Apesar de o presidente Bolsonaro informar, pelo Twitter, que o artigo “resguarda ajuda possível para os empregados” e que o governo entraria “com ajuda nos próximos quatro meses, até a volta normal das atividades do estabelecimento, sem que exista a demissão do empregado”, nenhum trecho da MP deixava claro que os trabalhadores formais que optassem pela suspensão dos seus contratos teriam os salários pagos pelo Executivo federal.
Para Bianco, no entanto, a proposta propõe uma “contraprestação por parte do empregador, um acordo entre empregados e empregadores, para que obviamente o empregador pagasse os custos do empregado, sempre respeitando a Constituição, que garante o salário mínimo a todos”. Entretanto, o texto da MP diz que “o empregador poderá conceder ao empregado ajuda compensatória mensal, sem natureza salarial”.

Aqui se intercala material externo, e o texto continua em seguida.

(** * Neon Divide: the grid simulation and its capture algorithm

    A shallow embedding of the game canvas component (the grid based one,
    with flood fill capture): the flat cell array, the flood fill, the
    percentage computation, the death handler and the per-tick game loop.

    Conventions of the embedding.
    - A JavaScript number that only ever holds an integer is a [Z].  Player
      and enemy coordinates start at integers and change by integer steps
      and integer clamps only, so [Math.floor] of a coordinate is the
      coordinate itself.  The one genuinely fractional computation, the
      quotient in [calculatePercentage], is carried out on IEEE 754 binary64
      values ([spec_float] with 53 bits of precision).
    - A JavaScript array is an object keyed by its indices: reading an index
      that holds nothing gives [undefined], and writing an index adds the
      element.  The grid [number[]] is therefore a finite map [gmap Z Z] from
      index to cell value; a missing index reads as [None], which compares
      unequal to every cell value.
    - React refs are fields of one [World] record threaded through the
      functions; [setGameState] updaters are applied in call order.
    - Rendering, particles and the canvas lookups are left out. *)

From Stdlib Require Import ZArith Lia Floats.SpecFloat.
From stdpp Require Import base list gmap mapset.

Local Open Scope Z_scope.

(** ** Constants *)

Definition GRID_WIDTH : Z := 84.
Definition GRID_HEIGHT : Z := 48.
Definition WIN_PERCENTAGE : Z := 75.
Definition PLAYER_SPEED : Z := 1.
Definition ENEMY_SPEED : Z := 1.
Definition PLAY_AREA_LEFT : Z := 13.
Definition PLAY_AREA_TOP : Z := 1.
Definition PLAY_AREA_RIGHT : Z := 83.
Definition PLAY_AREA_BOTTOM : Z := 47.

Definition CELL_EMPTY : Z := 0.
Definition CELL_WALL : Z := 1.
Definition CELL_TRAIL : Z := 2.
Definition CELL_CAPTURED : Z := 1.

(** ** JavaScript arrays and numbers *)

Module JS.

(** [grid[i]]: [None] is [undefined]. *)
Definition rd (g : gmap Z Z) (i : Z) : option Z := g !! i.

(** [grid[i] = v] *)
Definition wr (g : gmap Z Z) (i : Z) (v : Z) : gmap Z Z := <[i := v]> g.

(** [grid[i] === c] *)
Definition cell_is (g : gmap Z Z) (i : Z) (c : Z) : bool :=
  match rd g i with
  | Some v => v =? c
  | None => false
  end.

(** [for (let i = lo; i < hi; i++) body], as a state transformer. *)
Fixpoint for_from {S : Type} (n : nat) (i : Z) (body : Z -> S -> S) (s : S) : S :=
  match n with
  | O => s
  | Datatypes.S n' => for_from n' (i + 1) body (body i s)
  end.

Definition for_range {S : Type} (lo hi : Z) (body : Z -> S -> S) (s : S) : S :=
  for_from (Z.to_nat (hi - lo)) lo body s.

(** [new Array(n).fill(v)] *)
Definition Array_fill (n : Z) (v : Z) : gmap Z Z :=
  for_range 0 n (fun i g => wr g i v) ∅.

(** [visited.add(key)] on a [Set]. *)
Definition Set_add (key : Z * Z) (visited : gset (Z * Z)) : gset (Z * Z) :=
  Mapset (<[key := tt]> (mapset_car visited)).

(** Doubles. *)
Definition prec : Z := 53.
Definition emax : Z := 1024.
Definition number_of_Z (z : Z) : spec_float := binary_normalize prec emax z 0 false.
Definition div (a b : spec_float) : spec_float := SFdiv prec emax a b.
Definition mul (a b : spec_float) : spec_float := SFmul prec emax a b.

(** [Math.floor] of a double whose floor is an integer; on NaN and the
    infinities (where [Math.floor] returns its argument) the model
    returns 0, and no call below reaches that case. *)
Definition Math_floor (f : spec_float) : Z :=
  match f with
  | S754_finite s m e => Z.shiftl (cond_Zopp s (Z.pos m)) e
  | _ => 0
  end.

End JS.

Import JS.

(** ** Helper functions *)

Definition createInitialGrid : gmap Z Z :=
  let grid := Array_fill (GRID_WIDTH * GRID_HEIGHT) CELL_EMPTY in
  (* top border (row 0) *)
  let grid := for_range (PLAY_AREA_LEFT - 1) (PLAY_AREA_RIGHT + 1)
                (fun x g => wr g (x + 0 * GRID_WIDTH) CELL_WALL) grid in
  (* bottom border (row 47) *)
  let grid := for_range (PLAY_AREA_LEFT - 1) (PLAY_AREA_RIGHT + 1)
                (fun x g => wr g (x + PLAY_AREA_BOTTOM * GRID_WIDTH) CELL_WALL) grid in
  (* left border (column 12) *)
  let grid := for_range 0 (PLAY_AREA_BOTTOM + 1)
                (fun y g => wr g ((PLAY_AREA_LEFT - 1) + y * GRID_WIDTH) CELL_WALL) grid in
  (* right border (column 83) *)
  let grid := for_range 0 (PLAY_AREA_BOTTOM + 1)
                (fun y g => wr g (PLAY_AREA_RIGHT + y * GRID_WIDTH) CELL_WALL) grid in
  grid.

Definition isInPlayArea (x y : Z) : bool :=
  (PLAY_AREA_LEFT <=? x) && (x <? PLAY_AREA_RIGHT) &&
  (PLAY_AREA_TOP <=? y) && (y <? PLAY_AREA_BOTTOM).

Definition inGrid (x y : Z) : bool :=
  (0 <=? x) && (x <? GRID_WIDTH) && (0 <=? y) && (y <? GRID_HEIGHT).

Definition isOnWall (x y : Z) (grid : gmap Z Z) : bool :=
  if (x <? 0) || (GRID_WIDTH <=? x) || (y <? 0) || (GRID_HEIGHT <=? y) then true
  else cell_is grid (x + y * GRID_WIDTH) CELL_WALL.

Definition hasAdjacentWall (x y : Z) (grid : gmap Z Z) : bool :=
  existsb (fun dy =>
    existsb (fun dx =>
      if (dx =? 0) && (dy =? 0) then false
      else
        let nx := x + dx in
        let ny := y + dy in
        inGrid nx ny && cell_is grid (nx + ny * GRID_WIDTH) CELL_WALL)
      [-1; 0; 1])
    [-1; 0; 1].

Definition isAdjacentToVoid (x y : Z) (grid : gmap Z Z) : bool :=
  existsb (fun n : Z * Z =>
    inGrid n.1 n.2 && cell_is grid (n.1 + n.2 * GRID_WIDTH) CELL_EMPTY)
    [(x + 1, y); (x - 1, y); (x, y + 1); (x, y - 1)].

(** ** Flood fill *)

(** The loop state: the explicit stack (its top is the head of the list),
    the [visited] set (keyed by the string ["cx,cy"], which determines the
    pair), the array being labelled, and the running [enemyCount]. *)
Record FillState := mkFill {
  fs_stack : list (Z * Z);
  fs_visited : gset (Z * Z);
  fs_grid : gmap Z Z;
  fs_count : Z
}.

Segundo o secretário, a intenção do Palácio do Planalto é reformular a MP, mas manter a proposta de suspensão dos contratos de trabalho. “Diante dessa interpretação equivocada e do descasamento das medidas, que houve por conta de uma medida não ser orçamentária e a outra ser orçamentária, o presidente entendeu por bem uma revogação desse dispositivo e que nós pensássemos na próxima MP em um novo dispositivo que, aí sim, trouxesse as duas coisas em conjunto: a possibilidade de suspensão e também a contraprestação por parte do estado”, disse.